Pour ceux qui imaginent encore la Chine comme le Far West de la propriété intellectuelle et qui hésitent encore à protéger leurs droits, le Livre blanc de protection de la propriété intellectuelle publié en janvier 2016 par WeChat, le premier parmi tous les principaux réseaux sociaux en Chine, pourrait les rassurer.

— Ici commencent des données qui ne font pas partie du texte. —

Definition is_tool_call_token {T : Type} (t : SampledToken T) : bool :=
  match t with
  | SampledToolCall _ => true
  | _ => false
  end.

Definition tool_call_pass {T : Type} (pipeline : option ToolCallPipeline)
    (classified : ClassifiedToken T) : option ToolCallPipeline * option GeneratedTokenResult :=
  match pipeline with
  | None => (None, None)
  | Some p =>
      let p := if is_tool_call_token (sampled_token classified)
               then feed (raw_piece classified) p else p in
      if negb (was_in_tool_call classified) || is_in_tool_call classified then (Some p, None)
      else let '(p', e) := finalize_to_generated_event p in (Some p', e)
  end.

(** The pass over a run of tokens, with the events it produced. *)
Fixpoint tool_call_passes {T : Type} (pipeline : option ToolCallPipeline)
    (tokens : list (ClassifiedToken T)) : option ToolCallPipeline * list GeneratedTokenResult :=
  match tokens with
  | [] => (pipeline, [])
  | t :: rest =>
      let '(p1, e) := tool_call_pass pipeline t in
      let '(p2, es) := tool_call_passes p1 rest in
      (p2, match e with Some ev => ev :: es | None => es end)
  end.

(** ** Facts *)

(** A call is accepted by a validator built from the tools. *)
Definition call_allowed (v : ToolCallValidator) (c : ParsedToolCall) : Prop :=
  exists strategy, strategies v !! call_name c = Some strategy /\
    forall value compiled, call_arguments c = ValidJson value ->
      strategy = SchemaStrategy compiled -> iter_errors compiled value = [].

Lemma validate_call_ok (v : ToolCallValidator) (c : ParsedToolCall) :
  is_ok (validate_call v c) = true <-> call_allowed v c.
Proof.
  unfold validate_call, call_allowed.
  destruct (strategies v !! call_name c) as [strategy|]; simpl.
  - destruct (call_arguments c) as [value|text]; simpl.
    + destruct strategy as [|compiled]; simpl.
      * split; [|done]. intros _. eexists. split; [done|]. naive_solver.
      * destruct (iter_errors compiled value) eqn:E; simpl; split; try done.
        -- intros _. eexists. split; [done|]. naive_solver.
        -- intros (st & [= <-] & Hs). specialize (Hs value compiled eq_refl eq_refl). congruence.
    + split; [|done]. intros _. eexists. split; [done|]. naive_solver.
  - split; [done|]. by intros (s & ? & _).
Qed.

Lemma validate_resolved_spec (p : ToolCallPipeline) (calls : list ParsedToolCall) :
  match validate_resolved p calls with
  | Resolved calls' => calls' = calls /\ Forall (call_allowed (validator p)) calls
  | ValidationFailed errors => Exists (fun c => ~ call_allowed (validator p) c) calls
  | _ => False
  end.
Proof.
  unfold validate_resolved.
  set (f := fun call => match validate_call (validator p) call with
                        | Ok _ => None | Err e => Some e end).
  assert (Herr : match omap f calls with
                 | [] => Forall (call_allowed (validator p)) calls
                 | _ :: _ => Exists (fun c => ~ call_allowed (validator p) c) calls
                 end).
  { induction calls as [|c calls IH]; [constructor|].
    pose proof (validate_call_ok (validator p) c) as Hc. cbn [omap list_omap].
    change (list_omap _ _ f calls) with (omap f calls).
    assert (Hf : f c = match validate_call (validator p) c with
                       | Ok _ => None | Err e => Some e end) by done.
    rewrite Hf. destruct (validate_call (validator p) c) as [u|e]; simpl in Hc.
    - destruct (omap f calls); [constructor; [by apply Hc | done] | by apply Exists_cons_tl].
    - apply Exists_cons_hd. intros Ha. by apply Hc in Ha. }
  destruct (omap f calls); [done | exact Herr].
Qed.

(** The tool-call pieces of a run of tokens inside one section. *)
Definition section_text {T : Type} (tokens : list (ClassifiedToken T)) : string :=
  foldr String.append ""%string
    (omap (fun t => if is_tool_call_token (sampled_token t) then Some (raw_piece t) else None)
       tokens).

Lemma tool_call_passes_inside {T : Type} (p : ToolCallPipeline)
    (tokens : list (ClassifiedToken T)) :
  Forall (fun t => negb (was_in_tool_call t) || is_in_tool_call t = true) tokens ->
  tool_call_passes (Some p) tokens
  = (Some (put_buffer (buffer p +:+ section_text tokens) p), []).
Proof.
  revert p. induction tokens as [|t tokens IH]; intros p Hin; simpl.
  - unfold section_text. simpl. rewrite string_app_nil_r. by destruct p.
  - apply Forall_cons in Hin as [Ht Hin]. rewrite Ht. simpl. rewrite IH by done. simpl.
    unfold section_text. simpl.
    destruct (is_tool_call_token (sampled_token t)); simpl; [|done].
    by rewrite string_app_assoc.
Qed.
Definition scheduler_new (c : LlamaContext) (max_concurrent_sequences : Z)
    (x : SlotAggregatedStatus sender) : ContinuousBatchScheduler :=
  {| active_requests := [];
     llama_context := c;
     sequence_id_pool := sequence_id_pool_new max_concurrent_sequences;
     client_channels := ∅;
     slot_aggregated_status := x |}.

Definition put_requests (l : list ContinuousBatchActiveRequest) (s : ContinuousBatchScheduler)
    : ContinuousBatchScheduler :=
  {| active_requests := l; llama_context := llama_context s;
     sequence_id_pool := sequence_id_pool s; client_channels := client_channels s;
     slot_aggregated_status := slot_aggregated_status s |}.

Definition put_context (c : LlamaContext) (s : ContinuousBatchScheduler)
    : ContinuousBatchScheduler :=
  {| active_requests := active_requests s; llama_context := c;
     sequence_id_pool := sequence_id_pool s; client_channels := client_channels s;
     slot_aggregated_status := slot_aggregated_status s |}.

Definition put_pool (ids : list Z) (s : ContinuousBatchScheduler) : ContinuousBatchScheduler :=
  {| active_requests := active_requests s; llama_context := llama_context s;
     sequence_id_pool := ids; client_channels := client_channels s;
     slot_aggregated_status := slot_aggregated_status s |}.

Definition put_channels (m : gmap nat (chan GeneratedTokenResult)) (s : ContinuousBatchScheduler)
    : ContinuousBatchScheduler :=
  {| active_requests := active_requests s; llama_context := llama_context s;
     sequence_id_pool := sequence_id_pool s; client_channels := m;
     slot_aggregated_status := slot_aggregated_status s |}.

Definition put_status (x : SlotAggregatedStatus sender) (s : ContinuousBatchScheduler)
    : ContinuousBatchScheduler :=
  {| active_requests := active_requests s; llama_context := llama_context s;
     sequence_id_pool := sequence_id_pool s; client_channels := client_channels s;
     slot_aggregated_status := x |}.

(** [clear_kv_cache_for_sequence]: an id that does not fit in a [u32] is
    logged and nothing is cleared. *)
Definition clear_kv_cache_for_sequence (id : Z) (c : LlamaContext) : LlamaContext :=
  match try_u32 id with
  | Some id_ => clear_kv_cache_seq c id_
  | None => c
  end.

(** [tx.send(event)]: whether the receiver was there. *)
Definition send_event (tx : nat) (event : GeneratedTokenResult)
    (m : gmap nat (chan GeneratedTokenResult)) : gmap nat (chan GeneratedTokenResult) * bool :=
  match m !! tx ≫= fun c => chan_send c event with
  | Some c' => (<[tx := c']> m, true)
  | None => (m, false)
  end.

(** [send_generated_token_result_or_warn] *)
Definition send_or_warn (tx : nat) (event : GeneratedTokenResult) (s : ContinuousBatchScheduler)
    : ContinuousBatchScheduler :=
  put_channels (fst (send_event tx event (client_channels s))) s.

(** ** Sampling *)

Inductive SamplingOutcome : Type :=
| AllCandidatesEliminated
| GrammarRejectedOutput (message : string)
| TokenSampled (token : LlamaToken).

(** Selecting: the candidates at the index, filtered by the grammar, then by
    the chain. *)
Definition select_candidate (ctx : LlamaContext) (batch_index : Z) (c : LlamaSampler)
    (g : option LlamaSampler) : result (option LlamaToken) string :=
  let? a := token_data_array_ith ctx batch_index in
  let? a := match g with
            | Some grammar => apply_sampler grammar a
            | None => Ok a
            end in
  let? a := apply_sampler c a in
  Ok (selected_token a).

Definition sample_token_at_batch_index (ctx : LlamaContext) (batch_index : Z)
    (c : LlamaSampler) (g : option LlamaSampler)
    : LlamaSampler * option LlamaSampler * result SamplingOutcome string :=
  match select_candidate ctx batch_index c g with
  | Err e => (c, g, Err e)
  | Ok None => (c, g, Ok AllCandidatesEliminated)
  | Ok (Some token) =>
      match sampler_accept c token with
      | (c', Err e) => (c', g, Err e)
      | (c', Ok _) =>
          match g with
          | None => (c', None, Ok (TokenSampled token))
          | Some grammar =>
              match sampler_accept grammar token with
              | (grammar', Ok _) => (c', Some grammar', Ok (TokenSampled token))
              | (grammar', Err e) => (c', Some grammar', Ok (GrammarRejectedOutput e))
              end
          end
      end
  end.

Inductive SampleOutcome : Type :=
| Sampled (token : LlamaToken)
| SampleEliminated
| SampleGrammarRejected (message : string)
| SampleFailed (message : string).

Definition sample_token_phase (ctx : LlamaContext) (batch_index : Z)
    (r : ContinuousBatchActiveRequest) : ContinuousBatchActiveRequest * SampleOutcome :=
  let '(c, g, o) := sample_token_at_batch_index ctx batch_index (chain r) (grammar_sampler r) in
  (put_samplers c g r,
   match o with
   | Ok (TokenSampled token) => Sampled token
   | Ok AllCandidatesEliminated => SampleEliminated
   | Ok (GrammarRejectedOutput message) => SampleGrammarRejected message
   | Err message => SampleFailed message
   end).

(** ** Classifying *)

Definition section_of (token : SampledToken LlamaToken) : SampledTokenSection :=
  match token with
  | SampledReasoning _ => SectionReasoning
  | SampledContent _ => SectionContent
  | SampledToolCall _ => SectionToolCall
  | SampledUndeterminable _ => SectionPending
  end.

Fixpoint classify_ingest_outcomes (outcomes : list (IngestOutcome LlamaToken))
    (previous_section : SampledTokenSection) : list (ClassifiedToken LlamaToken) :=
  match outcomes with
  | [] => []
  | outcome :: rest =>
      let section := section_of (outcome_token outcome) in
      {| sampled_token := outcome_token outcome;
         was_in_tool_call := bool_decide (previous_section = SectionToolCall);
         is_in_tool_call := bool_decide (section = SectionToolCall);
         visible_piece := outcome_visible_piece outcome;
         raw_piece := outcome_raw_piece outcome |}
      :: classify_ingest_outcomes rest section
  end.

Definition classify_token_phase (raw_token : LlamaToken) (r : ContinuousBatchActiveRequest)
    : ContinuousBatchActiveRequest * result (list (ClassifiedToken LlamaToken)) string :=
  let section_before := current_section (token_classifier r) in
  let '(c, o) := classifier_ingest (token_classifier r) raw_token in
  (put_classifier c r,
   let? outcomes := o in Ok (classify_ingest_outcomes outcomes section_before)).

(** ** Completion *)

Inductive CompletionCheckOutcome : Type :=
| CompletionContinue
| ReachedEog
| ReachedMaxTokens.

Definition completion_token_count (u : TokenUsage) : Z :=
  wrap_u64 (content_tokens u + reasoning_tokens u + undeterminable_tokens u).

Definition max_tokens_outcome (max_tokens_ : Z) (u : TokenUsage) : CompletionCheckOutcome :=
  match try_u64 max_tokens_ with
  | None => ReachedMaxTokens
  | Some max_tokens_u64 =>
      if max_tokens_u64 <=? completion_token_count u then ReachedMaxTokens else CompletionContinue
  end.

Definition completion_check_phase (token : SampledToken LlamaToken)
    (r : ContinuousBatchActiveRequest) : CompletionCheckOutcome :=
  if is_eog_token token then ReachedEog
  else max_tokens_outcome (max_tokens (state r)) (classifier_usage (token_classifier r)).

Bien que le Livre blanc annonce qu’il y a encore de nombreuses possibilités d’amélioration, un mécanisme de protection est déjà mis en pratique par WeChat.
- Nom : WeChat (« WeiXin »).
- Nature : application de messagerie instantanée de smartphone.
- Comptes privés actifs : 650 millions par mois.
- Comptes publics : 10 millions.
- Date de la mise en ligne de l’application : janvier 2011.
- Date de la collection des données : janvier 2016.
Il s’agit de chiffres collectés en lien avec l’application WeChat, développée par la société Tencent Holdings Limited basée à Shenzhen, dans le sud de la Chine.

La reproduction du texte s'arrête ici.